The temporal contrast is further marked by the words τοῖς πατράσιν (Hebrews 1:1) and ἡμῖν (Hebrews 1:2). Former revelations had been made to “the fathers,” i.e., of the Jewish people, as in John 7:22; Romans 9:5; Romans 15:8; 2 Peter 3:4. More frequently “our” “your” “their” is added, as in Acts 3:13; Acts 3:25; Luke 6:23. But it is idle to urge, with von Soden, the absence of the pronoun as weighing against the restriction of the term in this place to the Jewish fathers. ἡμῖν “to us” of these last days, of the Christian dispensation.

The determining contrast between the two revelations is found in this, that in the one God spoke ἐν τοῖς προφήταις, while in the other He spoke ἐν υἱῷ. “The prophets” stand here, not for the prophetic writings as in John 6:45; Acts 13:40, etc.; but for all those who had spoken for God, and especially for that great series of men from Abraham and Moses onwards who had been the organs of revelation and were identified with it (cf. the Parable of the Wicked Husbandmen). The prep. ἐν is not used in its instrumental sense (cf. Habakkuk 2:1), nor is it = διὰ, it brings God closer to the hearers of the prophetic word, and implies that what the prophets spoke, God spoke. So Hofmann and Weiss. [“Ipse in cordibus eorum dixit quicquid illi foras vel dictis vel factis locuti sunt hominibus,” Herveius.] The full significance of ἐν is seen in ἐν υἱῷ. ἐν υἱῷ without the article must be translated “in a son” or “in one who is a son,” indicating the nature of the person through whom this final revelation was made. The revelation now consisted not merely in what was said [προφήταις] but in what He was [υἱός]. This revelation was final because made by one who in all He is and does, reveals the Father.
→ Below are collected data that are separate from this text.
(** ** References *)

Definition drm_vblank_get (crtc : nat) : V D Z :=
  r ← get_crtc crtc;
  _ ← upd_crtc crtc (with_refcount (vblank_refcount r + 1));
  if vblank_refcount r + 1 =? 1 then
    if negb (vblank_enabled r) then
      ret ← call (enable_vblank crtc);
      if negb (ret =? 0) then
        _ ← upd_crtc crtc (fun r => with_refcount (vblank_refcount r - 1) r);
        mret ret
      else
        _ ← upd_crtc crtc (with_enabled true);
        _ ← drm_update_vblank_count crtc;
        mret 0
    else mret 0
  else if negb (vblank_enabled r) then
    _ ← upd_crtc crtc (fun r => with_refcount (vblank_refcount r - 1) r);
    mret (- EINVAL)
  else mret 0.

Definition drm_vblank_put (crtc : nat) : V D unit :=
  r ← get_crtc crtc;
  _ ← (if vblank_refcount r =? 0 then fail else mret tt);
  _ ← upd_crtc crtc (with_refcount (vblank_refcount r - 1));
  if (vblank_refcount r - 1 =? 0) && (drm_vblank_offdelay >? 0)
  then set_timer (drm_vblank_offdelay * DRM_HZ / 1000) else mret tt.

Definition drm_vblank_pre_modeset (crtc : nat) : V D unit :=
  n ← gets (fun s => length (crtcs s));
  if (n =? 0)%nat then mret tt else
  r ← get_crtc crtc;
  if negb (vblank_inmodeset r =? 0) then mret tt else
  _ ← upd_crtc crtc (with_inmodeset 1);
  ret ← drm_vblank_get crtc;
  if ret =? 0 then upd_crtc crtc (fun r => with_inmodeset (Z.lor (vblank_inmodeset r) 2) r) else mret tt.

Definition drm_vblank_post_modeset (crtc : nat) : V D unit :=
  n ← gets (fun s => length (crtcs s));
  if (n =? 0)%nat then mret tt else
  r ← get_crtc crtc;
  if vblank_inmodeset r =? 0 then mret tt else
  _ ← set_disable_allowed true;
  _ ← (if negb (Z.land (vblank_inmodeset r) 2 =? 0) then drm_vblank_put crtc else mret tt);
  upd_crtc crtc (with_inmodeset 0).

(** [modeset] is DRIVER_MODESET; the command 1 is before, 2 is after. *)
Definition drm_modeset_ctl (modeset : bool) (crtc cmd : Z) : V D Z :=
  n ← gets (fun s => length (crtcs s));
  if (n =? 0)%nat then mret 0 else
  if modeset then mret 0 else
  if crtc >=? Z.of_nat n then mret (- EINVAL) else
  if cmd =? 1 then _ ← drm_vblank_pre_modeset (Z.to_nat crtc); mret 0
  else if cmd =? 2 then _ ← drm_vblank_post_modeset (Z.to_nat crtc); mret 0
  else mret (- EINVAL).

(** ** Events *)

Definition with_event_time (sq : Z) (now : timeval) (e : pending_event) : pending_event :=
  mk_event (ev_pipe e) (ev_file e) (ev_type e) (user_data e) (u32 sq) (u32 (tv_sec now)) (u32 (tv_usec now)).

Definition send_vblank_event (e : pending_event) (sq : Z) (now : timeval) : V D unit :=
  upd_file (ev_file e) (fun p => mk_file (event_space p) (event_list p ++ [with_event_time sq now e])).

(** [crtc] is -1 when the flip was not on a CRTC that counts. *)
Definition drm_send_vblank_event (crtc : Z) (e : pending_event) : V D unit :=
  '(sq, now) ← (if crtc >=? 0 then drm_vblank_count_and_time (Z.to_nat crtc)
                else now ← call do_gettimeofday; mret (0, now));
  send_vblank_event (mk_event (Z.to_nat crtc) (ev_file e) (ev_type e) (user_data e) (ev_sequence e) (ev_sec e) (ev_usec e)) sq now.

(** The walk over the pending events: those that [due] picks lose their reference and
    are sent; the others stay. *)
Fixpoint send_loop (due : pending_event -> bool) (sq : Z) (now : timeval) (l : list pending_event) : V D (list pending_event) :=
  match l with
  | [] => mret []
  | e :: l =>
      if due e then
        _ ← drm_vblank_put (ev_pipe e);
        _ ← send_vblank_event e sq now;
        send_loop due sq now l
      else
        l ← send_loop due sq now l;
        mret (e :: l)
  end.

Definition drm_vblank_off (crtc : nat) : V D unit :=
  _ ← vblank_disable_and_save crtc;
  '(sq, now) ← drm_vblank_count_and_time crtc;
  l ← gets vblank_event_list;
  l ← send_loop (fun e => ev_pipe e =? crtc)%nat sq now l;
  set_events l.

Definition drm_handle_vblank_events (crtc : nat) : V D unit :=
  '(sq, now) ← drm_vblank_count_and_time crtc;
  l ← gets vblank_event_list;
  l ← send_loop (fun e => (ev_pipe e =? crtc)%nat && reached sq (ev_sequence e)) sq now l;
  set_events l.

Definition drm_handle_vblank (crtc : nat) : V D bool :=
  n ← gets (fun s => length (crtcs s));
  if (n =? 0)%nat then mret false else
  r ← get_crtc crtc;
  if negb (vblank_enabled r) then mret false else
  let vblcount := vblank_count r in
  '(_, tvblank) ← drm_get_last_vbltimestamp crtc DRM_CALLED_FROM_VBLIRQ;
  let diff_ns := timeval_to_ns tvblank - timeval_to_ns (vblanktimestamp r vblcount) in
  _ ← (if Z.abs diff_ns >? DRM_REDUNDANT_VBLIRQ_THRESH_NS then
         _ ← upd_crtc crtc (set_vblanktimestamp (u32 (vblcount + 1)) tvblank);
         upd_crtc crtc (fun r => with_count (u32 (vblank_count r + 1)) r)
       else mret tt);
  _ ← drm_handle_vblank_events crtc;
  mret true.

(** [union drm_wait_vblank]: the request and the reply share their first fields, and the
    signal of the one is the seconds of the other. *)
Record wait_vblank := mk_wait { w_type : Z; w_sequence : Z; w_signal : Z; w_usec : Z }.

Definition with_sequence (n : Z) (w : wait_vblank) : wait_vblank := mk_wait (w_type w) n (w_signal w) (w_usec w).

(** [alloc_ok] says whether the event can be allocated. *)
Definition drm_queue_vblank_event (pipe : nat) (w : wait_vblank) (file_priv : nat) (alloc_ok : bool) : V D (Z * wait_vblank) :=
  if negb alloc_ok then _ ← drm_vblank_put pipe; mret (- ENOMEM, w) else
  p ← get_file file_priv;
  if event_space p <? event_size then _ ← drm_vblank_put pipe; mret (- EBUSY, w) else
  _ ← upd_file file_priv (fun p => mk_file (event_space p - event_size) (event_list p));
  '(sq, now) ← drm_vblank_count_and_time pipe;
  let w := if negb (Z.land (w_type w) _DRM_VBLANK_NEXTONMISS =? 0) && reached sq (w_sequence w)
           then with_sequence (u32 (sq + 1)) w else w in
  let e := mk_event pipe file_priv DRM_EVENT_VBLANK (w_signal w) (w_sequence w) 0 0 in
  if reached sq (w_sequence w) then
    _ ← drm_vblank_put pipe;
    _ ← send_vblank_event e sq now;
    mret (0, with_sequence sq w)
  else
    l ← gets vblank_event_list;
    _ ← set_events (l ++ [e]);
    mret (0, w).

(** What [drm_wait_vblank] does after it has got its reference: return, queue an event,
    or wait for a count. *)
Inductive wait_next : Type :=
  | WaitDone (ret : Z)
  | WaitEvent (crtc : nat) (w : wait_vblank)
  | WaitFor (crtc : nat) (w : wait_vblank).

Definition wait_vblank_start (irq : Z) (w : wait_vblank) : V D wait_next :=
  on ← gets irq_enabled;
  if (irq =? 0) || negb on then mret (WaitDone (- EINVAL)) else
  if negb (Z.land (w_type w) _DRM_VBLANK_SIGNAL =? 0) then mret (WaitDone (- EINVAL)) else
  if negb (Z.ldiff (w_type w) (Z.lor (Z.lor _DRM_VBLANK_TYPES_MASK _DRM_VBLANK_FLAGS_MASK) _DRM_VBLANK_HIGH_CRTC_MASK) =? 0)
  then mret (WaitDone (- EINVAL)) else
  let flags := Z.land (w_type w) _DRM_VBLANK_FLAGS_MASK in
  let high_crtc := Z.land (w_type w) _DRM_VBLANK_HIGH_CRTC_MASK in
  let crtc := if negb (high_crtc =? 0) then Z.shiftr high_crtc _DRM_VBLANK_HIGH_CRTC_SHIFT
              else if negb (Z.land flags _DRM_VBLANK_SECONDARY =? 0) then 1 else 0 in
  n ← gets (fun s => length (crtcs s));
  if crtc >=? Z.of_nat n then mret (WaitDone (- EINVAL)) else
  let crtc := Z.to_nat crtc in
  ret ← drm_vblank_get crtc;
  if negb (ret =? 0) then mret (WaitDone ret) else
  sq ← drm_vblank_count crtc;
  let w := if Z.land (w_type w) _DRM_VBLANK_TYPES_MASK =? _DRM_VBLANK_RELATIVE
           then mk_wait (Z.ldiff (w_type w) _DRM_VBLANK_RELATIVE) (u32 (w_sequence w + sq)) (w_signal w) (w_usec w) else w in
  if negb (Z.land flags _DRM_VBLANK_EVENT =? 0) then mret (WaitEvent crtc w) else
  let w := if negb (Z.land flags _DRM_VBLANK_NEXTONMISS =? 0) && reached sq (w_sequence w)
           then with_sequence (u32 (sq + 1)) w else w in
  _ ← upd_crtc crtc (with_last_wait (w_sequence w));
  mret (WaitFor crtc w).

(** The condition the wait is for. *)
Definition wait_over (crtc : nat) (w : wait_vblank) (s : vblank_device D) : bool :=
  match crtcs s !! crtc with
  | Some r => reached (vblank_count r) (w_sequence w) || negb (irq_enabled s)
  | None => false
  end.

(** After the wait, which gave [ret]. *)
Definition wait_vblank_end (crtc : nat) (w : wait_vblank) (ret : Z) : V D (Z * wait_vblank) :=
  w ← (if negb (ret =? - EINTR) then
         '(sq, now) ← drm_vblank_count_and_time crtc;
         mret (mk_wait (w_type w) sq (tv_sec now) (tv_usec now))
       else mret w);
  _ ← drm_vblank_put crtc;
  mret (ret, w).

(** [DRM_WAIT_ON]: [sleep] is what [cv_reltimedwait_sig] returns each time, with what the
    rest of the system does in the meantime. *)
Fixpoint DRM_WAIT_ON (condition : vblank_device D -> bool) (sleep : list (V D Z)) : V D Z :=
  over ← gets condition;
  if (over : bool) then mret 0 else
  match sleep with
  | [] => fail
  | cv_wait :: sleep =>
      ret ← cv_wait;
      if ret =? -1 then mret EBUSY else
      if ret =? 0 then mret EINTR else DRM_WAIT_ON condition sleep
  end.

Definition drm_wait_vblank (irq : Z) (w : wait_vblank) (file : nat) (alloc_ok : bool) (sleep : list (V D Z)) : V D (Z * wait_vblank) :=
  next ← wait_vblank_start irq w;
  match next with
  | WaitDone ret => mret (ret, w)
  | WaitEvent crtc w => drm_queue_vblank_event crtc w file alloc_ok
  | WaitFor crtc w =>
      ret ← DRM_WAIT_ON (wait_over crtc w) sleep;
      wait_vblank_end crtc w ret
  end.

(** ** Files (drm_fops.c) *)

(** What [drm_open_helper] sets up, and the number of bytes set aside. *)
Definition open_events (f : nat) : V D unit :=
  fs ← gets files; set_files (<[f := mk_file 4096 []]> fs).

Fixpoint release_loop (f : nat) (l : list pending_event) : V D (list pending_event) :=
  match l with
  | [] => mret []
  | e :: l =>
      if (ev_file e =? f)%nat then _ ← drm_vblank_put (ev_pipe e); release_loop f l
      else l ← release_loop f l; mret (e :: l)
  end.

(** The file is freed by its caller, [drm_release]. *)
Definition drm_events_release (f : nat) : V D unit :=
  l ← gets vblank_event_list;
  l ← release_loop f l;
  _ ← set_events l;
  fs ← gets files;
  set_files (delete f fs).

Definition drm_dequeue_event (f : nat) (total max : Z) : V D (option pending_event) :=
  p ← get_file f;
  match event_list p with
  | [] => mret None
  | e :: l =>
      if event_size + total >? max then mret None else
      _ ← upd_file f (fun p => mk_file (event_space p + event_size) l);
      mret (Some e)
  end.

(** The loop of [drm_read]; [copy] says whether each event can be copied to the user's
    memory.  [n] bounds the events there are. *)
Fixpoint read_loop (n : nat) (f : nat) (total max : Z) (copy : list bool) (got : list pending_event)
    : V D (Z * list pending_event) :=
  match n with
  | O => mret (total, got)
  | S n =>
      e ← drm_dequeue_event f total max;
      match e with
      | None => mret (total, got)
      | Some e =>
          if hd true copy then read_loop n f (total + event_size) max (tl copy) (got ++ [e]) else mret (0, got)
      end
  end.

(** After the wait for an event, which never fails: [DRM_WAIT] gives positive errors.
    Returns the number of bytes and what was copied. *)
Definition drm_read (f : nat) (max : Z) (copy : list bool) : V D (Z * list pending_event) :=
  p ← get_file f;
  read_loop (S (length (event_list p))) f 0 max copy [].

(** ** Page flips (drm_crtc.c and intel_display.c) *)

(** The event of [drm_mode_page_flip_ioctl]: its space in the file is taken at once. *)
Definition page_flip_event (file : nat) (data : Z) (alloc_ok : bool) : V D (option pending_event) :=
  p ← get_file file;
  if event_space p <? event_size then mret None else
  _ ← upd_file file (fun p => mk_file (event_space p - event_size) (event_list p));
  if negb alloc_ok then
    _ ← upd_file file (fun p => mk_file (event_space p + event_size) (event_list p));
    mret None
  else mret (Some (mk_event 0 file DRM_EVENT_FLIP_COMPLETE data 0 0 0)).

(** The references of [intel_crtc_page_flip]; [busy] is a flip that has not completed,
    [queue_flip] what the generation's callback returns. *)
Definition intel_crtc_page_flip (pipe : nat) (work_ok busy : bool) (queue_flip : Z) : V D Z :=
  if negb work_ok then mret (- ENOMEM) else
  ret ← drm_vblank_get pipe;
  if negb (ret =? 0) then mret ret else
  if busy then _ ← drm_vblank_put pipe; mret (- EBUSY) else
  if negb (queue_flip =? 0) then _ ← drm_vblank_put pipe; mret queue_flip else mret 0.

(** The end of [drm_mode_page_flip_ioctl], with an event: what it returns, and the event
    that the driver has from then on. *)
Definition page_flip_with_event (pipe file : nat) (data : Z) (alloc_ok : bool) (page_flip : V D Z)
    : V D (Z * option pending_event) :=
  e ← page_flip_event file data alloc_ok;
  match e with
  | None => mret (- ENOMEM, None)
  | Some e =>
      ret ← page_flip;
      if negb (ret =? 0) then
        _ ← upd_file file (fun p => mk_file (event_space p + event_size) (event_list p));
        mret (ret, None)
      else mret (0, Some e)
  end.

(** A flip that has completed. *)
Definition do_intel_finish_page_flip (pipe : nat) (event : option pending_event) : V D unit :=
  _ ← match event with
      | Some e => drm_send_vblank_event (Z.of_nat pipe) e
      | None => mret tt
      end;
  drm_vblank_put pipe.

(** ** The interrupt *)

(** The timer is deleted first; the arrays are freed after the interrupts are off. *)
Definition drm_vblank_cleanup : V D unit :=
  n ← gets (fun s => length (crtcs s));
  if (n =? 0)%nat then mret tt else
  _ ← vblank_disable_fn;
  upd_crtcs (fun _ => []).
By uttering Himself He expresses God. A Son who can be characteristically designated a son, carries in Himself the Father's nature and does not need to be instructed in purposes which are also and already His own, nor to be officially commissioned and empowered to do what He cannot help doing. “No man knoweth the Son but the Father; neither knoweth any man the Father save the Son, and he to whomsoever the Son will reveal Him” (cf. John 1:18). The whole section on “The Son of God” in Dalman's Die Worte Jesu should be read in this connection. “Son” is here used in its Messianic reference, as the quotations cited in Hebrews 1:5-6 prove. The attributes ascribed to the Son are at the same time Divine attributes. [So Baur and Pfleiderer. Ménégoz denies this]. The writer apparently experiences no difficulty in attaching to one and the same personality the creating of the world and the dying to cleanse sin.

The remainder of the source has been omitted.